Dataset entries
◆ ◆ ◆ ◆ ◆
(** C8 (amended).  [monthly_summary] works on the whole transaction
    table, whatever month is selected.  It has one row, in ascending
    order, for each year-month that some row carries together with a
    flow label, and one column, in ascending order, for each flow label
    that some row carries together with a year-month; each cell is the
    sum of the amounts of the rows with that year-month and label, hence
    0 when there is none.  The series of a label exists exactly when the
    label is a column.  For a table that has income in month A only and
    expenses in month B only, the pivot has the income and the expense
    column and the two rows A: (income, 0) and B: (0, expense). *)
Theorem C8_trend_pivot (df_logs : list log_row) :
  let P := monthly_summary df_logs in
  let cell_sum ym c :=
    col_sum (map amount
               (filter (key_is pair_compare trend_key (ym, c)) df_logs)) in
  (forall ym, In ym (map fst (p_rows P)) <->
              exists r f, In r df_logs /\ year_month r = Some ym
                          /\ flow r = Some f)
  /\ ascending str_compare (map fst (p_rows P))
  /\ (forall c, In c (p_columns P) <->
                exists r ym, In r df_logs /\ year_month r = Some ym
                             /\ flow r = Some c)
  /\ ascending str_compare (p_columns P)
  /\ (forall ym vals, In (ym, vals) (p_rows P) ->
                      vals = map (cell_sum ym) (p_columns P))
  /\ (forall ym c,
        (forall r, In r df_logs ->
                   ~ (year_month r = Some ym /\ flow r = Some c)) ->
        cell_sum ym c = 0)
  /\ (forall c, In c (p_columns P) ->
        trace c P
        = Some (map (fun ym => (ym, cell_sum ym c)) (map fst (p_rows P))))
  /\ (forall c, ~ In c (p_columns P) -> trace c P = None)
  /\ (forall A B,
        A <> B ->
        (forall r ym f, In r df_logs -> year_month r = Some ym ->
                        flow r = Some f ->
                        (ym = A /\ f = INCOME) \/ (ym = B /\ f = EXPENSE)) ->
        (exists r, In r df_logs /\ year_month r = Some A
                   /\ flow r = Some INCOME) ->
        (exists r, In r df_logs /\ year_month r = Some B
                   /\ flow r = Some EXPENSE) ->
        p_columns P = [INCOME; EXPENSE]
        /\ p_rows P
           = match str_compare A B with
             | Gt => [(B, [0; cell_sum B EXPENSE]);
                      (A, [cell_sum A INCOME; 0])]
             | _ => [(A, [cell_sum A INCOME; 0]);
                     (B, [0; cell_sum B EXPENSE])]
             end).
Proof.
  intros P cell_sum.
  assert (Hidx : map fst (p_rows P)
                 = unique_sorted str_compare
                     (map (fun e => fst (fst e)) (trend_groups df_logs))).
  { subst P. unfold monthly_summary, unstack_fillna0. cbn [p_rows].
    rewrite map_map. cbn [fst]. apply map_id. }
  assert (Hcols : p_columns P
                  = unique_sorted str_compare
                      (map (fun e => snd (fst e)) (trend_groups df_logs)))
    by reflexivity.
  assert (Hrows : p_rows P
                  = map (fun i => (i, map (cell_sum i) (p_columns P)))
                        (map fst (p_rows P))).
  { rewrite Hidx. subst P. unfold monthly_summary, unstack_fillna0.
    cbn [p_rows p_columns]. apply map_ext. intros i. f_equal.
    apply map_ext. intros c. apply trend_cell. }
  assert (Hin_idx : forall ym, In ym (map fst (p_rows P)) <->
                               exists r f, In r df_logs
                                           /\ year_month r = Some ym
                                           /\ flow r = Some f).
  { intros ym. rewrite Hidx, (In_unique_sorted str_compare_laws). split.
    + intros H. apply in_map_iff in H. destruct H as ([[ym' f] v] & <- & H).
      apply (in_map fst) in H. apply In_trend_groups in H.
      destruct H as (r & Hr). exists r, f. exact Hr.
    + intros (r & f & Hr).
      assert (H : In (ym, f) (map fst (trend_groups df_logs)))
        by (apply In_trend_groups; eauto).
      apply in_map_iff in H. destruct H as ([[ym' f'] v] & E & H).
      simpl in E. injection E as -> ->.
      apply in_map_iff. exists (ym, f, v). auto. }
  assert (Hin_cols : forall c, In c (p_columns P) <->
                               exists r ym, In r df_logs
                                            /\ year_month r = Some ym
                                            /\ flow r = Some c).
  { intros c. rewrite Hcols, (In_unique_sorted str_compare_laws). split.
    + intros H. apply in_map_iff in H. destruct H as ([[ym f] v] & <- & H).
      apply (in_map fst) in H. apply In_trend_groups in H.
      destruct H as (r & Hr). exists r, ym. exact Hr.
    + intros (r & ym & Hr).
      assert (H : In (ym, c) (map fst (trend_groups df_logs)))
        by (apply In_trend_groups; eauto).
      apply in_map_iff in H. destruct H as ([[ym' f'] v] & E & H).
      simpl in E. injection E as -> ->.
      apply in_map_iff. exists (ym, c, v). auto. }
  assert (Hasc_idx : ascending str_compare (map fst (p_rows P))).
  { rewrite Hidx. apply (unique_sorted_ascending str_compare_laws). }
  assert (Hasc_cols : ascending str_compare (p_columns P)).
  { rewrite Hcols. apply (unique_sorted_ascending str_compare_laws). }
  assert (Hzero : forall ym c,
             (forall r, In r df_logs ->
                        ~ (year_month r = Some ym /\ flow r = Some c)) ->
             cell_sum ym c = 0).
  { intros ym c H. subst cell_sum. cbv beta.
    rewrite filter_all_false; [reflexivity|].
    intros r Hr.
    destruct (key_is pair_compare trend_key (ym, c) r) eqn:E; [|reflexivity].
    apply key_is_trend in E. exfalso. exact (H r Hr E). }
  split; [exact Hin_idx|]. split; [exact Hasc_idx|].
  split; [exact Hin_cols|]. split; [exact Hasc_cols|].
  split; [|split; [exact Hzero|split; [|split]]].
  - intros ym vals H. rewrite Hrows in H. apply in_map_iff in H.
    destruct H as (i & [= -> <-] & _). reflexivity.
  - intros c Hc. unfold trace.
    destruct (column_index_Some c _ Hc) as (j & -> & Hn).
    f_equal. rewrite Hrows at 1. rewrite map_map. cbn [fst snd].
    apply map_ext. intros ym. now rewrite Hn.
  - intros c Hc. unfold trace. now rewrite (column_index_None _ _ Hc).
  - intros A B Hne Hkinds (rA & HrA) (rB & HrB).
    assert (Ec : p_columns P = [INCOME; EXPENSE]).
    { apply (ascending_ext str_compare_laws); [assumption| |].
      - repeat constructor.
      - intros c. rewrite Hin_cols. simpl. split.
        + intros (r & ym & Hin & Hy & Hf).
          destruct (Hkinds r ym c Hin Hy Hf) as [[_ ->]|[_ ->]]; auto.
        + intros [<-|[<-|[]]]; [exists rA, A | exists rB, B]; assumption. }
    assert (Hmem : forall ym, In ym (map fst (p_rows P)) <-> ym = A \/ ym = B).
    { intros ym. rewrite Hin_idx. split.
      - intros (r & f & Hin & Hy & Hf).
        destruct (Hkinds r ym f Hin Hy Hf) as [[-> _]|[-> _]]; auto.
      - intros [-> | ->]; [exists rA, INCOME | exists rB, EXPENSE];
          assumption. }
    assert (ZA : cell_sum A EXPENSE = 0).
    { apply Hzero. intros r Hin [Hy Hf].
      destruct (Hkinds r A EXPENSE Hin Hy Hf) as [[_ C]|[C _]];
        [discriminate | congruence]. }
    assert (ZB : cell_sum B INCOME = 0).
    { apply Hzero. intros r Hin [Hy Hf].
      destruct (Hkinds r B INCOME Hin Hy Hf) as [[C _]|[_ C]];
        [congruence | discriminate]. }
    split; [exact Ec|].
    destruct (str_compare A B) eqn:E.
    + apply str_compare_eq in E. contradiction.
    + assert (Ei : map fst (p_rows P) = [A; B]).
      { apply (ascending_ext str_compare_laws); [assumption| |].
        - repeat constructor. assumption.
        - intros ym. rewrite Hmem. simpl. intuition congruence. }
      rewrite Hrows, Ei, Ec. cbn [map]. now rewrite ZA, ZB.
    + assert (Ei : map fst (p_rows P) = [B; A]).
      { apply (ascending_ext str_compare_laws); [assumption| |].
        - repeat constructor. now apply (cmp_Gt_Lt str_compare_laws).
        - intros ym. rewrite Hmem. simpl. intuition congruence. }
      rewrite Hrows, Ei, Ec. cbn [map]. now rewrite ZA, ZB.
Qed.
◆ ◆ ◆ ◆ ◆
Directions for this task » Start at the first line of the entries above. Set down each line exactly through the one with "flow label, and", and stop there.

Expected output »
(** C8 (amended).  [monthly_summary] works on the whole transaction
    table, whatever month is selected.  It has one row, in ascending
    order, for each year-month that some row carries together with a
    flow label, and one column, in ascending order, for each flow label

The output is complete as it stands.